(** * Timeout manager of the test worker

    A shallow embedding of [packages/playwright/src/worker/timeoutManager.ts]
    and the properties of its slot resolution, phase switching, budget
    adjustment and timeout error reporting.

    Conventions of the embedding.
    - A JavaScript [number] holding a duration, a line or a column is an
      integer of [Z] (milliseconds are integral and stay inside the range
      in which doubles are exact); [0] is the only falsy one.
    - A [TimeSlot] is a mutable object shared by reference: descriptions
      hold a [slot_ref], and the objects live in a [Heap].
    - A method that mutates [this] or a slot is a function on [State]; an
      [async] method is a computation of [M], which threads the state and
      settles as [Resolved] or [Rejected]. *)

From Stdlib Require Import ZArith String Ascii List Lia Bool DecimalString.
Import ListNotations.

Local Open Scope Z_scope.
Local Open Scope string_scope.

(** ** Numbers and text *)

(** Template-literal rendering [`${n}`] of an integral number. *)
Definition show (n : Z) : string := NilZero.string_of_int (Z.to_int n).

(** JavaScript truthiness of a number, as tested by [!slot.timeout]. *)
Definition truthy (n : Z) : bool := negb (Z.eqb n 0).

Definition dquote : string := String "034"%char EmptyString.
Definition newline : string := String "010"%char EmptyString.

(** [colors] of [playwright-core/lib/utilsBundle]: terminal styling, an
    external collaborator taken as a parameter. *)
Class Colors := { red : string -> string }.

(** ** Data model *)

Record TimeSlot := { timeout : Z; elapsed : Z }.

Record Location := { file : string; line : Z; column : Z }.

Inductive RunnableType :=
| type_test | type_beforeAll | type_afterAll | type_beforeEach
| type_afterEach | type_slow | type_skip | type_fail | type_fixme
| type_teardown.

(** The string a [RunnableType] is in the source. *)
Definition typeName (t : RunnableType) : string :=
  match t with
  | type_test => "test" | type_beforeAll => "beforeAll"
  | type_afterAll => "afterAll" | type_beforeEach => "beforeEach"
  | type_afterEach => "afterEach" | type_slow => "slow"
  | type_skip => "skip" | type_fail => "fail" | type_fixme => "fixme"
  | type_teardown => "teardown"
  end.

Inductive FixturePhase := phase_setup | phase_teardown.

Definition phaseName (p : FixturePhase) : string :=
  match p with phase_setup => "setup" | phase_teardown => "teardown" end.

(** Address of a [TimeSlot] object. *)
Definition slot_ref := nat.

Module Fixture.
Record t := {
  title : string;
  phase : FixturePhase;
  location : option Location;
  slot : option slot_ref
}.
End Fixture.
Definition FixtureDescription := Fixture.t.

Module Runnable.
Record t := {
  type : RunnableType;
  location : option Location;
  slot : option slot_ref;
  fixture : option FixtureDescription
}.
End Runnable.
Definition RunnableDescription := Runnable.t.

(** ** The store of slot objects *)

Module Heap.
Record t := { next : slot_ref; cell : slot_ref -> TimeSlot }.

Definition get (h : t) (l : slot_ref) : TimeSlot := cell h l.

Definition set (l : slot_ref) (v : TimeSlot) (h : t) : t :=
  {| next := next h;
     cell := fun l' => if Nat.eqb l' l then v else cell h l' |}.

(** [{ timeout, elapsed }]: a new object at an address not in use. *)
Definition alloc (v : TimeSlot) (h : t) : slot_ref * t :=
  (next h, {| next := S (next h);
              cell := fun l' => if Nat.eqb l' (next h) then v else cell h l' |}).
(** C6.  On a batch laid out document by document, the loop of predict
    hands over, for every document, labels of which none equals its
    predecessor (runs of one label are merged, also across the chunks of
    the document); and where the document's char-locations never go back,
    the span texts are the slices of character intervals in start order
    that do not overlap. *)
Theorem spans_ordered_and_maximal :
  forall (proba : Type) (m : Model) (X : list text) (pre : list (list text))
         (step_size : Z) (docs : list (list (chunk proba))),
    batch_layout m docs = true ->
    List.length X = List.length docs ->
    exists subseqs labels,
      predict_stitch m X pre (encode docs) step_size (decoded_labels docs)
      = Ok (subseqs, labels)
      /\ Forall no_adjacent_equal labels
      /\ forall i doc g,
           nth_error X i = Some doc ->
           nth_error docs i = Some g ->
           ascending 0 (locations (doc_pairs step_size true g)) = true ->
           let spans := spans_of (doc_pairs step_size true g) in
           nth_error subseqs i = Some (map (span_text doc) spans)
           /\ nth_error labels i = Some (map sp_label spans)
           /\ spans_ordered 0 spans.
Proof.
  intros proba m X pre step_size docs Hlay HX.
  exists (map fst (stitched step_size X docs)), (map snd (stitched step_size X docs)).
  split; [apply predict_stitch_layout; assumption|]. split.
  - apply Forall_map. unfold stitched. apply Forall_map.
    apply Forall_forall. intros [doc g] _. cbn [fst snd].
    destruct (stitch_doc_spans doc (doc_pairs step_size true g)) as (-> & _).
    apply spans_of_labels.
  - intros i doc g Hdoc Hg Hasc spans.
    pose proof (nth_error_stitched step_size X docs i doc g Hdoc Hg) as Hrec.
    destruct (stitch_doc_spans doc (doc_pairs step_size true g)) as (Hl & _ & Ht).
    rewrite (map_nth_error fst i _ Hrec), (map_nth_error snd i _ Hrec).
    rewrite Hl, (Ht Hasc). repeat split. apply spans_of_ordered. exact Hasc.
Qed.

Lemma spans_ordered_and_maximal_witness :
  batch_layout Sample.m Sample.docs = true
  /\ List.length Sample.X = List.length Sample.docs
  /\ exists subseqs labels,
       predict_stitch Sample.m Sample.X Sample.pre (encode Sample.docs) 2
         (decoded_labels Sample.docs)
       = Ok (subseqs, labels)
       /\ Forall no_adjacent_equal labels
       /\ nth_error subseqs 0
          = Some [list_ascii_of_string "ab"; list_ascii_of_string "cdef";
                  list_ascii_of_string "gh"]
       /\ nth_error labels 0 = Some ["A"; "B"; "A"]%string
       /\ spans_ordered 0
            [ {| sp_start := 0; sp_end := 2; sp_label := "A"%string |};
              {| sp_start := 2; sp_end := 6; sp_label := "B"%string |};
              {| sp_start := 6; sp_end := 8; sp_label := "A"%string |} ].
Proof.
  split; [reflexivity|]. split; [reflexivity|].
  destruct (spans_ordered_and_maximal Z Sample.m Sample.X Sample.pre 2 Sample.docs
              eq_refl eq_refl) as (subseqs & labels & E & Hn & H).
  exists subseqs, labels. split; [exact E|]. split; [exact Hn|].
  exact (H 0%nat (list_ascii_of_string "abcdefgh")
           [Sample.c1; Sample.c2; Sample.c3] eq_refl eq_refl eq_refl).
Defined.

(** * One record per document *)

Lemma machine_run_sentinels pairs :
  forall M, locations pairs = [] -> fold_left machine_step pairs M = M.
Proof.
  induction pairs as [|[lab pos] pairs IH]; intros M H; [reflexivity|].
  destruct (Z.eq_dec pos (-1)) as [->|Hne].
  - cbn [fold_left]. apply IH. exact H.
  - rewrite locations_cons in H by exact Hne. discriminate.
Qed.

(** A document whose authoritative positions are all padding gets the
    empty record. *)
Lemma stitch_doc_sentinels doc pairs :
  locations pairs = [] -> stitch_doc doc pairs = ([], []).
Proof.
  intros H. destruct (stitch_doc_spans doc pairs) as (Hl & Hn & _).
  unfold spans_of in *. rewrite (machine_run_sentinels pairs machine_reset H) in *.
  cbn in Hl, Hn. destruct (stitch_doc doc pairs) as [s l]. cbn [fst snd] in *.
  subst l. destruct s; [reflexivity | discriminate].
Qed.

(** C8, as the code has it.  When every document of the batch has at
    least one chunk (the first one beginning with the start marker, the
    others not), the loops of predict and predict_proba complete with
    exactly one record per document, in input order: record [i] is built
    from the authoritative positions of the chunks of document [i], and in
    predict it is empty when all these positions are padding. *)
Theorem one_record_per_chunked_document :
  forall (proba : Type) (m : Model) (X : list text) (pre : list (list text))
         (step_size : Z) (docs : list (list (chunk proba))),
    batch_layout m docs = true ->
    List.length X = List.length docs ->
    exists subseqs labels records,
      predict_stitch m X pre (encode docs) step_size (decoded_labels docs)
      = Ok (subseqs, labels)
      /\ predict_proba_collect proba m (encode docs) step_size (decoded_probas docs)
         = Ok records
      /\ List.length subseqs = List.length X
      /\ List.length labels = List.length X
      /\ List.length records = List.length X
      /\ forall i doc g,
           nth_error X i = Some doc ->
           nth_error docs i = Some g ->
           let pairs := doc_pairs step_size true g in
           nth_error subseqs i = Some (fst (stitch_doc doc pairs))
           /\ nth_error labels i = Some (snd (stitch_doc doc pairs))
           /\ nth_error records i
              = Some (proba_record m (doc_token_probas step_size true g))
           /\ (locations pairs = [] -> stitch_doc doc pairs = ([], [])).
Proof.
  intros proba m X pre step_size docs Hlay HX.
  exists (map fst (stitched step_size X docs)), (map snd (stitched step_size X docs)),
         (collected m step_size docs).
  split; [apply predict_stitch_layout; assumption|].
  split; [apply predict_proba_collect_layout; assumption|].
  rewrite !length_map, (length_stitched step_size X docs HX).
  unfold collected at 1. rewrite length_map.
  split; [reflexivity|]. split; [reflexivity|]. split; [symmetry; exact HX|].
  intros i doc g Hdoc Hg.
  pose proof (nth_error_stitched step_size X docs i doc g Hdoc Hg) as Hrec.
  rewrite (map_nth_error fst i _ Hrec), (map_nth_error snd i _ Hrec).
  unfold collected. rewrite (map_nth_error _ i docs Hg).
  repeat split. apply stitch_doc_sentinels.
Qed.
(** * ImageClassifier: a shallow embedding of [model.py]

    The class [ImageClassifier] is glue code around Keras, scikit-learn,
    NumPy, matplotlib and the [os] module.  The embedding keeps the class's own
    control flow and data flow as Rocq functions in a state-and-exception monad
    and records every call into a library, with its arguments, in a trace.
    What a library answers is left to an interface ([Framework]) over which
    all theorems are quantified; the small pure helpers whose result the class
    inspects ([str.lower], tuple concatenation, [os.path.join], [np.unique],
    [np.argmax], balanced class weights) are modelled as functions. *)

From Stdlib Require Import String Ascii ZArith QArith List Lia Bool.
From Stdlib Require Import Sorted.
From stdpp Require Import base option list strings gmap pretty.
(** ** Calls leaving the script, and their log *)

Inductive call : Type :=
| CreateBucket (client : Client) (Bucket LocationConstraint : string)
| PutBucketVersioning (client : Client) (Bucket Status : string)
| OpenFile (file mode : string)
| UploadFileobj (client : Client) (Fileobj : handle) (Bucket Key : string)
| CloseFile (Fileobj : handle).

Inductive value : Type :=
| VNone
| VFile (h : handle).

Inductive outcome : Type :=
| Returned (v : value)
| Raised (e : exn).

Definition entry : Type := call * outcome.

Definition is_remote (c : call) : bool :=
  match c with
  | CreateBucket _ _ _ | PutBucketVersioning _ _ _ | UploadFileobj _ _ _ _ => true
  | OpenFile _ _ | CloseFile _ => false
  end.

Definition is_close (c : call) : bool :=
  match c with
  | CloseFile _ => true
  | _ => false
  end.

Definition remote_calls (t : list entry) : list call :=
  filter (fun c => is_remote c = true) (map fst t).

Definition client_of (c : call) : option Client :=
  match c with
  | CreateBucket cl _ _ | PutBucketVersioning cl _ _ | UploadFileobj cl _ _ _ => Some cl
  | OpenFile _ _ | CloseFile _ => None
  end.

Definition bucket_of (c : call) : option string :=
  match c with
  | CreateBucket _ b _ | PutBucketVersioning _ b _ | UploadFileobj _ _ b _ => Some b
  | OpenFile _ _ | CloseFile _ => None
  end.

(** ** The environment: storage service and file system *)

Record Env (W : Type) : Type := mkEnv {
  env_create_bucket : Client -> string -> string -> W -> result unit * W;
  env_put_bucket_versioning : Client -> string -> string -> W -> result unit * W;
  env_open : string -> string -> W -> result handle * W;
  env_upload_fileobj : Client -> handle -> string -> string -> W -> result unit * W;
  env_close : handle -> W -> result unit * W
}.
Arguments env_create_bucket {W} _ _ _ _ _.
Arguments env_put_bucket_versioning {W} _ _ _ _ _.
Arguments env_open {W} _ _ _ _.
Arguments env_upload_fileobj {W} _ _ _ _ _ _.
Arguments env_close {W} _ _ _.

(** ** The monad of the script: world, log, exceptions *)

Record config (W : Type) : Type := mkConfig {
  world : W;
  log : list entry
}.
Arguments mkConfig {W} _ _.
Arguments world {W} _.
Arguments log {W} _.

Definition M (W A : Type) : Type := config W -> result A * config W.

Definition ret {W A} (a : A) : M W A := fun s => (Ok a, s).

(** Sequencing of statements: an exception skips the rest. *)
Definition bind {W A B} (m : M W A) (k : A -> M W B) : M W B :=
  fun s =>
    match m s with
    | (Ok a, s1) => k a s1
    | (Raise e, s1) => (Raise e, s1)
    end.

Declare Scope script_scope.
Delimit Scope script_scope with script.
Notation "x <- m ;; k" := (bind m (fun x => k))
  (at level 100, m at next level, right associativity) : script_scope.
Notation "m ;; k" := (bind m (fun _ => k))
  (at level 100, right associativity) : script_scope.

Definition outcome_of {A} (to_value : A -> value) (r : result A) : outcome :=
  match r with
  | Ok a => Returned (to_value a)
  | Raise e => Raised e
  end.

(** One call: the environment answers, the call and its outcome are logged. *)
Definition perform {W A} (c : call) (to_value : A -> value)
    (f : W -> result A * W) : M W A :=
  fun s =>
    let '(r, w1) := f (world s) in
    (r, mkConfig w1 (log s ++ [(c, outcome_of to_value r)])).

Section Script.
Context {W : Type} (env : Env W).

Definition create_bucket (cl : Client) (Bucket LocationConstraint : string) : M W unit :=
  perform (CreateBucket cl Bucket LocationConstraint) (fun _ => VNone)
          (env_create_bucket env cl Bucket LocationConstraint).

Definition put_bucket_versioning (cl : Client) (Bucket Status : string) : M W unit :=
  perform (PutBucketVersioning cl Bucket Status) (fun _ => VNone)
          (env_put_bucket_versioning env cl Bucket Status).

Definition open (file mode : string) : M W handle :=
  perform (OpenFile file mode) VFile (env_open env file mode).

Definition upload_fileobj (cl : Client) (Fileobj : handle) (Bucket Key : string) : M W unit :=
  perform (UploadFileobj cl Fileobj Bucket Key) (fun _ => VNone)
          (env_upload_fileobj env cl Fileobj Bucket Key).

Definition close (Fileobj : handle) : M W unit :=
  perform (CloseFile Fileobj) (fun _ => VNone) (env_close env Fileobj).

(** [with open(file, mode) as data: body].  If [open] raises, nothing is
    entered.  Otherwise the body runs and the file object's [__exit__]
    closes it, after a normal end and after an exception alike; [__exit__]
    returns a false value, so an exception of the body is raised again, and
    an exception of [close] itself takes its place. *)
Definition with_open {A} (file mode : string) (body : handle -> M W A) : M W A :=
  fun s =>
    match open file mode s with
    | (Raise e, s1) => (Raise e, s1)
    | (Ok data, s1) =>
        let '(r, s2) := body data s1 in
        match close data s2 with
        | (Ok _, s3) => (r, s3)
        | (Raise e', s3) => (Raise e', s3)
        end
    end.

(** *** The module body of [init-s3.py] *)

Definition session : Session :=
  boto3_Session "test" "test" "ap-south-1".

Definition s3_client : Client :=
  Session_client session "s3" "http://localhost:4566" "ap-south-1".

Definition create_bucket_step : M W unit :=
  create_bucket s3_client "java-http" "ap-south-1".

Definition put_bucket_versioning_step : M W unit :=
  put_bucket_versioning s3_client "java-http" "Enabled".

Definition zip_file_path : string := "/build/tmp/agreements.zip".

Definition upload_step : M W unit :=
  with_open zip_file_path "rb"
    (fun data => upload_fileobj s3_client data "java-http" "agreements.zip").

Definition main : M W unit :=
  (create_bucket_step ;;
   put_bucket_versioning_step ;;
   upload_step)%script.

(** A run starts with an empty log. *)
Definition run {A} (p : M W A) (w : W) : result A * config W :=
  p (mkConfig w []).

Definition run_result (w : W) : result unit := fst (run main w).
Definition run_trace (w : W) : list entry := log (snd (run main w)).
Definition run_world (w : W) : W := world (snd (run main w)).
End Script.

(** The interpreter's exit status: 0 at the end of the module body, 1 for an
    exception that nothing caught. *)
Definition exit_code {A} (r : result A) : Z :=
  match r with
  | Ok _ => 0
  | Raise _ => 1
  end.

(** ** The backing store and the local file system *)

Module Store.

(** Modelled from the spec: the object-storage service and the local file
    system are external collaborators, and no code of them is part of the
    repository.  A bucket has a location constraint and a versioning state
    (enabled or disabled); creating a bucket that exists fails with
    [BucketAlreadyExists]; setting the versioning of a missing bucket fails
    with [NoSuchBucket]; with versioning enabled an upload to an existing key
    adds a version and keeps the earlier ones, otherwise it replaces the
    content; opening a path that does not exist fails with [FileNotFound]. *)

Inductive versioning_status : Type :=
| Disabled
| Enabled.

Record Bucket : Type := mkBucket {
  location : string;
  versioning : versioning_status;
  objects : gmap string (list bytes)
}.

(** [buckets]: the service's state.  [files]: the file system, path to
    content.  [open_files]: each open file object with the bytes it has not
    yet delivered.  [environ] and [argv]: the process environment, which no
    operation of the environment reads. *)
Record World : Type := mkWorld {
  buckets : gmap string Bucket;
  files : gmap string bytes;
  open_files : gmap nat bytes;
  environ : gmap string string;
  argv : list string
}.

Definition set_buckets (w : World) (bs : gmap string Bucket) : World :=
  mkWorld bs (files w) (open_files w) (environ w) (argv w).

Definition set_open_files (w : World) (fs : gmap nat bytes) : World :=
  mkWorld (buckets w) (files w) fs (environ w) (argv w).

Definition set_files (w : World) (fs : gmap string bytes) : World :=
  mkWorld (buckets w) fs (open_files w) (environ w) (argv w).

Definition status_of_string (s : string) : versioning_status :=
  if String.eqb s "Enabled" then Enabled else Disabled.

Definition store_create_bucket (cl : Client) (name loc : string) (w : World)
    : result unit * World :=
  match buckets w !! name with
  | Some _ => (Raise BucketAlreadyExists, w)
  | None => (Ok tt, set_buckets w (<[name := mkBucket loc Disabled ∅]> (buckets w)))
  end.

Definition store_put_bucket_versioning (cl : Client) (name status : string) (w : World)
    : result unit * World :=
  match buckets w !! name with
  | None => (Raise NoSuchBucket, w)
  | Some b =>
      (Ok tt,
       set_buckets w
         (<[name := mkBucket (location b) (status_of_string status) (objects b)]>
            (buckets w)))
  end.

(** The versions of a key after one more upload, oldest first. *)
Definition put_version (v : versioning_status) (old : option (list bytes)) (data : bytes)
    : list bytes :=
  match v with
  | Enabled => (default [] old ++ [data])%list
  | Disabled => [data]
  end.

Definition put_object (b : Bucket) (key : string) (data : bytes) : Bucket :=
  mkBucket (location b) (versioning b)
           (<[key := put_version (versioning b) (objects b !! key) data]> (objects b)).

(** The upload reads the file object to its end, then stores what it read. *)
Definition store_upload_fileobj (cl : Client) (h : handle) (name key : string) (w : World)
    : result unit * World :=
  match open_files w !! h with
  | None => (Raise (OtherException "ValueError"), w)
  | Some data =>
      let w1 := set_open_files w (<[h := []]> (open_files w)) in
      match buckets w !! name with
      | None => (Raise NoSuchBucket, w1)
      | Some b => (Ok tt, set_buckets w1 (<[name := put_object b key data]> (buckets w)))
      end
  end.
(** * awspricingfull: the normalization engine of [awspricingfull.py]

    A shallow embedding of the feed repair unit ([AWSPrices.load_data]),
    the price token parser, the region and instance-type resolvers and the
    eight per-service normalizers ([get_ondemand_instances_prices] and
    [get_reserved_instances_prices] of [EC2Prices], [ELCPrices],
    [RDSPrices] and [RSPrices]) and of the output methods ([save_csv],
    [print_table]), followed by the properties the specification states
    about them.

    Conventions of the embedding.
    - The values [json.loads] returns are the inductive [json]; the Python
      operations the normalizers apply to them ([in], subscription,
      truth value, iteration, hashing as a dictionary key) are total
      functions into [result], which carries the exception Python raises.
    - Floats are IEEE binary64 values, [spec_float] at precision 53.
    - Byte strings and unicode strings are [string]s of bytes (a unicode
      string stands for its UTF-8 encoding).
    - [urllib2.urlopen(url).read()] is a parameter [urlopen] of every
      normalizer: the network is outside the program. *)

From Stdlib Require Import ZArith NArith List String Ascii SpecFloat Lia Bool.
From stdpp Require Import base option list gmap strings countable.

Local Open Scope string_scope.

(** ** Python values, exceptions and the operations used on parsed feeds *)

Module Py.

(** The exceptions the modelled code can raise. [ValueError] is also what
    [json.loads] raises on malformed text; [URLError] stands for any
    failure of the fetch. *)
Inductive exn := KeyError | TypeError | ValueError | URLError.
(** * The jukebox web API ([api.py]): lookup, duration policy and enqueue

    A shallow embedding of the three request handlers of [api.py] and of the
    two pure helpers they share, followed by the properties of the
    specification that concern them.

    Python values are modelled by small inductive types, dictionaries by
    association lists in insertion order, exceptions by a result type.  The
    two external collaborators (the metadata extractor and the
    download-and-transcode tool of [youtube_dl]) and the file system are
    parameters of the handlers: every theorem holds for all of them.
    Logging is not modelled. *)

From Stdlib Require Import ZArith String Ascii List Bool Lia.
From Stdlib Require Import DecimalString DecimalPos DecimalZ.
Import ListNotations.

Local Open Scope Z_scope.
Local Open Scope string_scope.

(** ** Python values, dictionaries and exceptions *)

Module Py.

(** The values found in the fields of an extractor entry: [None], an
    integer or a string.  Floating-point values are left out: durations are
    whole seconds here, and nothing below speaks of a fractional one. *)
Inductive scalar : Type :=
| SNone
| SInt (z : Z)
| SStr (s : string).

(** A dictionary with string keys, in insertion order. *)
Definition dict (V : Type) : Type := list (string * V).

(** The values of a response body. *)
Inductive pyval : Type :=
| PBool (b : bool)
| PScalar (v : scalar)
| PDict (d : dict scalar).

Definition PStr (s : string) : pyval := PScalar (SStr s).

Inductive exn : Type :=
| KeyError (key : string)
| IndexError
| TypeError
| ExternalError (msg : string).

Inductive result (A : Type) : Type :=
| Ok (a : A)
| Raise (e : exn).
Arguments Ok {A} a.
Arguments Raise {A} e.

(** [d.get(k)] as an option. *)
Fixpoint lookup {V : Type} (d : dict V) (k : string) : option V :=
  match d with
  | [] => None
  | (k', v) :: rest => if String.eqb k' k then Some v else lookup rest k
  end.

(** [d[k]]: raises [KeyError] on a missing key. *)
Definition getitem {V : Type} (d : dict V) (k : string) : result V :=
  match lookup d k with
  | Some v => Ok v
  | None => Raise (KeyError k)
  end.

(** [d.get(k)]: [None] on a missing key. *)
Definition get (d : dict scalar) (k : string) : scalar :=
  match lookup d k with
  | Some v => v
  | None => SNone
  end.

(** [l[0]]: raises [IndexError] on the empty list. *)
Definition first {A : Type} (l : list A) : result A :=
  match l with
  | [] => Raise IndexError
  | x :: _ => Ok x
  end.

Definition keys {V : Type} (d : dict V) : list string := map fst d.

(** [str(n)] of an integer: decimal digits, a leading minus sign for a
    negative number. *)
Definition str_of_int (z : Z) : string :=
  NilZero.string_of_int (Z.to_int z).

(** [f"{v}"] of a scalar. *)
Definition str (v : scalar) : string :=
  match v with
  | SNone => "None"
  | SInt z => str_of_int z
  | SStr s => s
  end.

Fixpoint zeros (n : nat) : string :=
  match n with
  | O => EmptyString
  | S n' => String "0" (zeros n')
  end.

(** [f"{z:0w}"] of an integer: the digits are padded with zeros, after the
    sign, up to the width [w]. *)
Definition format_zero_padded (width : nat) (z : Z) : string :=
  let digits := str_of_int (Z.abs z) in
  let sign := if (z <? 0)%Z then "-" else EmptyString in
  sign ++ zeros (width - String.length sign - String.length digits)%nat
       ++ digits.

(** Truth value of a response value, as [not v] tests it. *)
Definition truthy (v : pyval) : bool :=
  match v with
  | PBool b => b
  | PScalar SNone => false
  | PScalar (SInt z) => negb (z =? 0)%Z
  | PScalar (SStr s) => negb (String.eqb s EmptyString)
  | PDict d => match d with [] => false | _ => true end
  end.

(** A duration passed where an integer is awaited: [None > n] and
    ["text" > n] raise [TypeError]. *)
Definition as_int (v : scalar) : result Z :=
  match v with
  | SInt z => Ok z
  | SNone => Raise TypeError
  | SStr _ => Raise TypeError
  end.

End Py.

Import Py.

(** [needle] occurs in [hay]. *)
Definition contains (needle hay : string) : Prop :=
  exists pre post, hay = pre ++ needle ++ post.

(** ** The duration policy *)

(** Videos longer than this (in seconds) will be refused. *)
Definition MAX_VIDEO_DURATION : Z := 12 * 60.

(** Convert seconds to minutes:seconds string. *)
Definition s2m (seconds : Z) : string :=
  let minutes := seconds / 60 in
  str_of_int minutes ++ ":" ++ format_zero_padded 2 (seconds - minutes * 60).

Definition response_for_duration (duration : Z) : dict pyval :=
  if (duration >? MAX_VIDEO_DURATION)%Z then
    [ ("ok", PBool false);
      ("reason",
        PStr ("Video is too long at " ++ str_of_int duration ++ "s ("
              ++ s2m duration ++ "). "
              ++ "Maximum duration is " ++ str_of_int MAX_VIDEO_DURATION ++ "s "
              ++ "(" ++ s2m MAX_VIDEO_DURATION ++ ").")) ]
  else
    [ ("ok", PBool true) ].

(** The rendering the specification describes for a number of seconds:
    the quotient by 60, a colon, and the remainder written with exactly two
    digits. *)
Definition digit (n : Z) : ascii := ascii_of_nat (48 + Z.to_nat n).

Definition two_digits (n : Z) : string :=
  String (digit (n / 10)) (String (digit (n mod 10)) EmptyString).

Definition minutes_seconds (s : Z) : string :=
  str_of_int (s / 60) ++ ":" ++ two_digits (s mod 60).

(** ** The external world

    A path built as [Path(s)] or [p / name]; how two paths denote the same
    file is left to the file system. *)
Inductive Path : Type :=
| PathOf (s : string)
| PathDiv (p : Path) (name : string).

(** What the extractor returns: a dictionary whose ["entries"] key, when
    present, holds the list of result entries, and whose other keys hold
    scalars. *)
Record InfoDict : Type := {
  fields : dict scalar;
  entries : option (list (dict scalar))
}.

(** The collaborators of the handlers, over a file system of type [FS]:
    [ytdl.extract_info(term, download=False)], [ytdl.download(urls)], which
    may change the file system, and [Path.exists]. *)
Record External (FS : Type) : Type := {
  extract_info : string -> result InfoDict;
  download : list string -> FS -> result unit * FS;
  path_exists : FS -> Path -> bool
}.
Arguments extract_info {FS} _ _.
Arguments download {FS} _ _ _.
Arguments path_exists {FS} _ _ _.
━━━━━━━━━━━━━━━━━━━━━━━━━━━━━━
# What you have to do:
Find the line with "(f : W -> result" in the material above. Reproduce it and each line after it up to and including the line with "perform (CreateBucket cl".

# Solution for this problem:
    (f : W -> result A * W) : M W A :=
  fun s =>
    let '(r, w1) := f (world s) in
    (r, mkConfig w1 (log s ++ [(c, outcome_of to_value r)])).

Section Script.
Context {W : Type} (env : Env W).

Definition create_bucket (cl : Client) (Bucket LocationConstraint : string) : M W unit :=
  perform (CreateBucket cl Bucket LocationConstraint) (fun _ => VNone)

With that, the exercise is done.